RECORDS FOR THE EXERCISE:
--- --- ---

(** X9: the polygon of a spider series is a closed path with one vertex
    per axis (a move, seven lines and the closing command), and whatever
    the values of the series every vertex lies within the outer ring
    (at most 156 from the centre (190, 190)), hence inside the 380 by
    380 viewBox. *)
Theorem spider_polygon_closed_in_view (s : CountingGeometrySpider.Series) :
  (exists c0 cs,
      CountingGeometrySpider.coords s = c0 :: cs
      /\ List.length cs = 7%nat
      /\ CountingGeometrySpider.buildPath s
         = Svg.MoveTo c0 :: map (fun c => Svg.LineTo c) cs ++ [Svg.ClosePath])
  /\ Forall (inDisc 190 156) (CountingGeometrySpider.coords s)
  /\ Forall (inViewBox 380) (CountingGeometrySpider.coords s).
Proof.
  assert (Hdisc : Forall (inDisc 190 156) (CountingGeometrySpider.coords s)).
  { apply Forall_forall. intros q Hq.
    unfold CountingGeometrySpider.coords, JS.mapi in Hq.
    apply mapFrom_In in Hq. destruct Hq as (ax & j & _ & ->).
    replace 190 with CountingGeometrySpider.center
      by (unfold CountingGeometrySpider.center, CountingGeometrySpider.size; lra).
    replace 156 with CountingGeometrySpider.radius
      by (unfold CountingGeometrySpider.radius, CountingGeometrySpider.size; lra).
    apply vertex_in_disc. apply unit_Q2R. apply spider_val_bounded. }
  split; [|split; [exact Hdisc|]].
  - unfold CountingGeometrySpider.buildPath.
    destruct (CountingGeometrySpider.coords s) as [|c0 cs] eqn:E.
    + apply (f_equal (@List.length _)) in E.
      unfold CountingGeometrySpider.coords in E. rewrite mapi_length in E.
      discriminate E.
    + exists c0, cs. split; [reflexivity|]. split; [|apply pathOf_shape].
      apply (f_equal (@List.length _)) in E.
      unfold CountingGeometrySpider.coords in E. rewrite mapi_length in E.
      simpl in E. lia.
  - eapply Forall_impl; [|exact Hdisc]. intros q Hq.
    replace 380 with (2 * 190) by lra.
    apply (@disc_in_viewBox 190 156); [lra | exact Hq].
Qed.

(** X10: in the RadarChart a series of the data whose values are all
    absent or not negative is drawn within the outer ring (at most 150
    from the centre (180, 180)), hence inside the 360 by 360 viewBox. *)
Theorem radar_polygon_in_view (data : list RadarChart.Series)
    (s : RadarChart.Series) :
  In s data ->
  (forall k, (0 <= JS.nullish (RadarChart.field s k) 0)%Q) ->
  Forall (inDisc 180 150) (RadarChart.coords data s)
  /\ Forall (inViewBox 360) (RadarChart.coords data s).
Proof.
  intros Hin Hpos.
  assert (Hdisc : Forall (inDisc 180 150) (RadarChart.coords data s)).
  { apply Forall_forall. intros q Hq.
    unfold RadarChart.coords, JS.mapi in Hq.
    apply mapFrom_In in Hq. destruct Hq as (ax & j & _ & ->).
    replace 180 with RadarChart.center
      by (unfold RadarChart.center, RadarChart.size; lra).
    replace 150 with RadarChart.radius
      by (unfold RadarChart.radius, RadarChart.size; lra).
    apply vertex_in_disc. apply unit_Q2R.
    apply radar_val_bounded_nonneg; [exact Hin | apply Hpos]. }
  split; [exact Hdisc|].
  eapply Forall_impl; [|exact Hdisc]. intros q Hq.
  replace 360 with (2 * 180) by lra.
  apply (@disc_in_viewBox 180 150); [lra | exact Hq].
Qed.

Lemma radar_polygon_in_view_witness :
  In radar_high [radar_low; radar_high]
  /\ (forall k, (0 <= JS.nullish (RadarChart.field radar_high k) 0)%Q)
  /\ Forall (inViewBox 360) (RadarChart.coords [radar_low; radar_high] radar_high).
Proof.
  assert (Hin : In radar_high [radar_low; radar_high])
    by (right; left; reflexivity).
  assert (Hpos : forall k, (0 <= JS.nullish (RadarChart.field radar_high k) 0)%Q)
    by (intros k; destruct k; discriminate).
  split; [exact Hin|]. split; [exact Hpos|].
  destruct (radar_polygon_in_view _ _ Hin Hpos) as [_ H]. exact H.
Defined.

Lemma label_in_disc (c radius off : R) (a : R) :
  inDisc c (radius + off)
    (c + cos a * (radius + off), c + sin a * (radius + off)).
Proof.
  unfold inDisc. simpl fst. simpl snd. pose proof (trig_unit a) as H.
  replace ((c + cos a * (radius + off) - c) ^ 2
           + (c + sin a * (radius + off) - c) ^ 2)
    with ((sin a * sin a + cos a * cos a) * (radius + off) ^ 2) by ring.
  rewrite H. lra.
Qed.

(** X11: the scaffold of the counting-geometry spider and the polygons
    share their spokes.  On axis [i] the ring at fraction [r] has its
    vertex at the share [r] of the spoke, a series has its vertex at the
    share given by its clamped value, between the centre and the end of
    the spoke, and the label is anchored on the same ray, (156 + 16) / 156
    of the spoke away from the centre: beyond the outer ring and still
    inside the viewBox. *)
Theorem spider_scaffold_on_spokes (s : CountingGeometrySpider.Series)
    (i : nat) (k : CountingGeometrySpider.AxisKey) (label : string) (r : R) :
  nth_error CountingGeometrySpider.axes i = Some (k, label) ->
  let centre := (CountingGeometrySpider.center, CountingGeometrySpider.center) in
  nth_error (SpiderScaffold.ringPoints r) i
  = Some (Bezier.along centre (SpiderScaffold.spokeEnd i) r)
  /\ nth_error (CountingGeometrySpider.coords s) i
     = Some (Bezier.along centre (SpiderScaffold.spokeEnd i)
               (Q2R (CountingGeometrySpider.v s k)))
  /\ 0 <= Q2R (CountingGeometrySpider.v s k) <= 1
  /\ SpiderScaffold.labelPos i
     = Bezier.along centre (SpiderScaffold.spokeEnd i) ((156 + 16) / 156)
  /\ inViewBox 380 (SpiderScaffold.labelPos i).
Proof.
  intros Hax centre.
  assert (Hc : CountingGeometrySpider.center = 190)
    by (unfold CountingGeometrySpider.center, CountingGeometrySpider.size; lra).
  assert (Hr : CountingGeometrySpider.radius = 156)
    by (unfold CountingGeometrySpider.radius, CountingGeometrySpider.size; lra).
  split; [|split; [|split; [|split]]].
  - unfold SpiderScaffold.ringPoints. rewrite mapi_nth_error, Hax.
    cbn [option_map]. f_equal.
    unfold Bezier.along, centre, SpiderScaffold.spokeEnd. cbv zeta.
    cbn [fst snd]. f_equal; ring.
  - rewrite (spider_coords_nth s i Hax). f_equal.
    unfold Bezier.along, centre, SpiderScaffold.spokeEnd, Radial.vertex.
    cbv zeta. cbn [fst snd].
    change (List.length CountingGeometrySpider.axes) with 8%nat.
    f_equal; ring.
  - apply unit_Q2R. apply spider_val_bounded.
  - unfold Bezier.along, centre, SpiderScaffold.labelPos, SpiderScaffold.spokeEnd.
    cbv zeta. cbn [fst snd]. rewrite Hr. f_equal; field.
  - replace 380 with (2 * 190) by lra.
    apply (@disc_in_viewBox 190 (156 + 16)); [lra|].
    unfold SpiderScaffold.labelPos. cbv zeta. rewrite Hc, Hr.
    apply label_in_disc.
Qed.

--- --- ---

ASSIGNMENT: What is needed is the number of lines in these entries that include the word "hence"; please give it alone.

TASK RESULT: 2